**Problem statement**
Until the line containing "(st_mode b))) flags);" has been reproduced, keep reproducing each line of the material below exactly, starting with the first.

**Working data**
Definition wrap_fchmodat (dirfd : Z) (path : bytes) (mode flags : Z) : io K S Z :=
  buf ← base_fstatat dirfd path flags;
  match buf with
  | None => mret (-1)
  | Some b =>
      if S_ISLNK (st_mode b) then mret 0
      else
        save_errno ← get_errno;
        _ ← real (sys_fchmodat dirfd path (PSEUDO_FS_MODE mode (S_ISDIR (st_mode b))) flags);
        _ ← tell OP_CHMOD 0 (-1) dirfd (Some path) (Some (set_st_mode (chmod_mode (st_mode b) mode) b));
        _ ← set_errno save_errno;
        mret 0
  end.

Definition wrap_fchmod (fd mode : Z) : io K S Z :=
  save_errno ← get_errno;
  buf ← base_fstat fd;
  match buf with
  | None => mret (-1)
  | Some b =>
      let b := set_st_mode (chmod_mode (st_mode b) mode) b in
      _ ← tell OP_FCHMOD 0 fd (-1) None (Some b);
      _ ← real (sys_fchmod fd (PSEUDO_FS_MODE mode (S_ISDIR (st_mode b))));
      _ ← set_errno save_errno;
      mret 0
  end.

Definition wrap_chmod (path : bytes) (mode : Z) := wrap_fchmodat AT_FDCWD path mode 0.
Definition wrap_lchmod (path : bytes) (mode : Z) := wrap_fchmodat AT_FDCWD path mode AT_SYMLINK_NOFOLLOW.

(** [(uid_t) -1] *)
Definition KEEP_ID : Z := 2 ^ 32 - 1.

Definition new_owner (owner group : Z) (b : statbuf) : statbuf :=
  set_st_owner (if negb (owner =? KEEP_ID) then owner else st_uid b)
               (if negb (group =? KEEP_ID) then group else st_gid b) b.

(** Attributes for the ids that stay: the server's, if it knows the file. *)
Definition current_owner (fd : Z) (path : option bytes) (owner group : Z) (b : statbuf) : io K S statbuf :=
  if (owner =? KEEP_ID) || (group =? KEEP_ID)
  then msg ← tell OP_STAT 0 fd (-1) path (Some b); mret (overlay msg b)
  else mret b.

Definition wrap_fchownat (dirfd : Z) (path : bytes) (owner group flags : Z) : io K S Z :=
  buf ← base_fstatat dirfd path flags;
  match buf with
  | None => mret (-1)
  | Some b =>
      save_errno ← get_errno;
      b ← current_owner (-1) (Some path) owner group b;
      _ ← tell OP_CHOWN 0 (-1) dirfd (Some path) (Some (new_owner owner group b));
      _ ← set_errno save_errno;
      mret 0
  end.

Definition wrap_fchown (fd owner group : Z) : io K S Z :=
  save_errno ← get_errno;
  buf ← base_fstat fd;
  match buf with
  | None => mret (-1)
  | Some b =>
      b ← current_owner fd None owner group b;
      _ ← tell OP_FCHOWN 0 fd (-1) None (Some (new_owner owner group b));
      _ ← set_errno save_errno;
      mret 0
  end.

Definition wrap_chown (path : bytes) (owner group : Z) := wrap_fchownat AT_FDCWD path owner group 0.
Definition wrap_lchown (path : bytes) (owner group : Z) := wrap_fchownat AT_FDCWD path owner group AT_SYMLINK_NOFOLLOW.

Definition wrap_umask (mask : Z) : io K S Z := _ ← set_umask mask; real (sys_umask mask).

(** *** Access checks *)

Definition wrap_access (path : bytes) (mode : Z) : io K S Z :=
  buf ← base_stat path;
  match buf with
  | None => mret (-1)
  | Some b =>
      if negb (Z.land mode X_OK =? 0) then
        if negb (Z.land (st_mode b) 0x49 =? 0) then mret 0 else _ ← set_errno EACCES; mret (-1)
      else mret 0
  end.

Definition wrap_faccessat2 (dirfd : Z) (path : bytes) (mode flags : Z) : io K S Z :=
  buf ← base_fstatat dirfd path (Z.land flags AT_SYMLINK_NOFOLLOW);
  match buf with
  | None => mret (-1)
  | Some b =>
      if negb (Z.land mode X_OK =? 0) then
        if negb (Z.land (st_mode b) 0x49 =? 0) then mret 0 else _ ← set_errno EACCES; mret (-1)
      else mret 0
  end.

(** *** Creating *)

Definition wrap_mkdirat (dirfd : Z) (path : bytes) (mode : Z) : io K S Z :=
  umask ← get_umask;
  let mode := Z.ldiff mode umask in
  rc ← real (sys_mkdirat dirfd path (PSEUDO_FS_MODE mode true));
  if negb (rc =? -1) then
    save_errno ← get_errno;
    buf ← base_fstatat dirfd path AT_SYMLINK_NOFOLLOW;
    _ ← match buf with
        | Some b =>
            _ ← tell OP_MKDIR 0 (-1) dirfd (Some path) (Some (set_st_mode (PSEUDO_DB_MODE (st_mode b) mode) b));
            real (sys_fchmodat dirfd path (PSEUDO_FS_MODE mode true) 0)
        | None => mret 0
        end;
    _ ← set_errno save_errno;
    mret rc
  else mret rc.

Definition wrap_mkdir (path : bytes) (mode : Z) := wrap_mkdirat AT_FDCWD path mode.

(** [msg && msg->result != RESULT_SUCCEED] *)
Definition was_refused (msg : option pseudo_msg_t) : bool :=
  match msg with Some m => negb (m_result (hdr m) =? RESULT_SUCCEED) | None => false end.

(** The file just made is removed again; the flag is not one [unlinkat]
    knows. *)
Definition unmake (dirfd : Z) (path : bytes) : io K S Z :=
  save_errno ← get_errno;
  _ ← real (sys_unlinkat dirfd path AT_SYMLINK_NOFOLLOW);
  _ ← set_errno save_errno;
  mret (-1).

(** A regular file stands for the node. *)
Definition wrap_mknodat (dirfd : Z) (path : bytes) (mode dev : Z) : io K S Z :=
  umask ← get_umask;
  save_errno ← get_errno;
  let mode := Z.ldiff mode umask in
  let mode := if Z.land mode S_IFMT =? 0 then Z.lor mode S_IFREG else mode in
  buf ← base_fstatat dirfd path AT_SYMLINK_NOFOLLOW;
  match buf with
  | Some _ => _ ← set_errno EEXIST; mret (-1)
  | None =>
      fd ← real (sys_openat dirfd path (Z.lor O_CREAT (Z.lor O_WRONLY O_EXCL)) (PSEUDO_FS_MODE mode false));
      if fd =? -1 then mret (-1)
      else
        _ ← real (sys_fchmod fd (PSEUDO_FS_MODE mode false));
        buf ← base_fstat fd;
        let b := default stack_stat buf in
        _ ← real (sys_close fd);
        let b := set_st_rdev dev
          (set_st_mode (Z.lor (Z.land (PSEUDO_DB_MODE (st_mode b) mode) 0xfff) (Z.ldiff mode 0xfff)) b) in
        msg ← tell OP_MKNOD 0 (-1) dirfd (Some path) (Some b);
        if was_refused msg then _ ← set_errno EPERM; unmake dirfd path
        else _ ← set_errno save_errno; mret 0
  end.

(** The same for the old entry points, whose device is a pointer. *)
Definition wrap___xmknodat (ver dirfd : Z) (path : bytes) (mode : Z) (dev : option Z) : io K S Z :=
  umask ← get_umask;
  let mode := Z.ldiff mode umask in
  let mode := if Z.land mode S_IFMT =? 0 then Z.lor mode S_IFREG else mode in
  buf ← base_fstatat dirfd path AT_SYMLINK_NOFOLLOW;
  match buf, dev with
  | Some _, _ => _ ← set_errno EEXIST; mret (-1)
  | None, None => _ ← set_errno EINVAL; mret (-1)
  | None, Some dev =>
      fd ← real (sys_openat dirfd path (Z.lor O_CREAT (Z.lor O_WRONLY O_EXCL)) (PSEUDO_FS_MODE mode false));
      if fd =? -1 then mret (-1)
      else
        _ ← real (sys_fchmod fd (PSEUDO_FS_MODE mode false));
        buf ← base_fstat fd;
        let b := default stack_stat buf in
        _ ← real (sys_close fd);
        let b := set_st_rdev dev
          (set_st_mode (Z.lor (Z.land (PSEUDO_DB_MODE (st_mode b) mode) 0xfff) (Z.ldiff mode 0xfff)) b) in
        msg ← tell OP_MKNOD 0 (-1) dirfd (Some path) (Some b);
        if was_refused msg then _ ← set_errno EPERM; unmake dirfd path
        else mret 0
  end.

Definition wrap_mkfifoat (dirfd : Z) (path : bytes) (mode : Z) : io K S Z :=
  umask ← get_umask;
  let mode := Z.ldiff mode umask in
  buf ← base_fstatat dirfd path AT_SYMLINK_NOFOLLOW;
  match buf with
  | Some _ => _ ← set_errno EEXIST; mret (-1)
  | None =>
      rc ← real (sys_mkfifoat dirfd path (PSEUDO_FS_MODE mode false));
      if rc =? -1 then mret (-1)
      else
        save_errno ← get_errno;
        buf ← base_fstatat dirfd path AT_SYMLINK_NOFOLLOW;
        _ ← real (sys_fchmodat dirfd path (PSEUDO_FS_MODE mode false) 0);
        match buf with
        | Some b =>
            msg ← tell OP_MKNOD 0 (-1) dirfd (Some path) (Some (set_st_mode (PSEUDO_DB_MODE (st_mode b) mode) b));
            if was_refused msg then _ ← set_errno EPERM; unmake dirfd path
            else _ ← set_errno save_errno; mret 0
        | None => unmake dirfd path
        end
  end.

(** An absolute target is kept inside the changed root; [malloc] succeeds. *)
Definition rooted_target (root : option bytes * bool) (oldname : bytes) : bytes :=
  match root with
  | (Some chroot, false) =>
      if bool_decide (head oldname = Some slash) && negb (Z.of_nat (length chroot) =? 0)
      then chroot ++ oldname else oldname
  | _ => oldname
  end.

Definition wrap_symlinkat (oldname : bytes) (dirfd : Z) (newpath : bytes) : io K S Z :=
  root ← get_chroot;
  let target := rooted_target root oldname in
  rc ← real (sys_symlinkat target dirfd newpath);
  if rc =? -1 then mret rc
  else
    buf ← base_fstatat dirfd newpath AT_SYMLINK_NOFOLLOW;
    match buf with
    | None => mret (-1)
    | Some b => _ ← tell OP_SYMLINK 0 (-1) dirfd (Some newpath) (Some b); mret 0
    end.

**Answer below**
Definition wrap_fchmodat (dirfd : Z) (path : bytes) (mode flags : Z) : io K S Z :=
  buf ← base_fstatat dirfd path flags;
  match buf with
  | None => mret (-1)
  | Some b =>
      if S_ISLNK (st_mode b) then mret 0
      else
        save_errno ← get_errno;
        _ ← real (sys_fchmodat dirfd path (PSEUDO_FS_MODE mode (S_ISDIR (st_mode b))) flags);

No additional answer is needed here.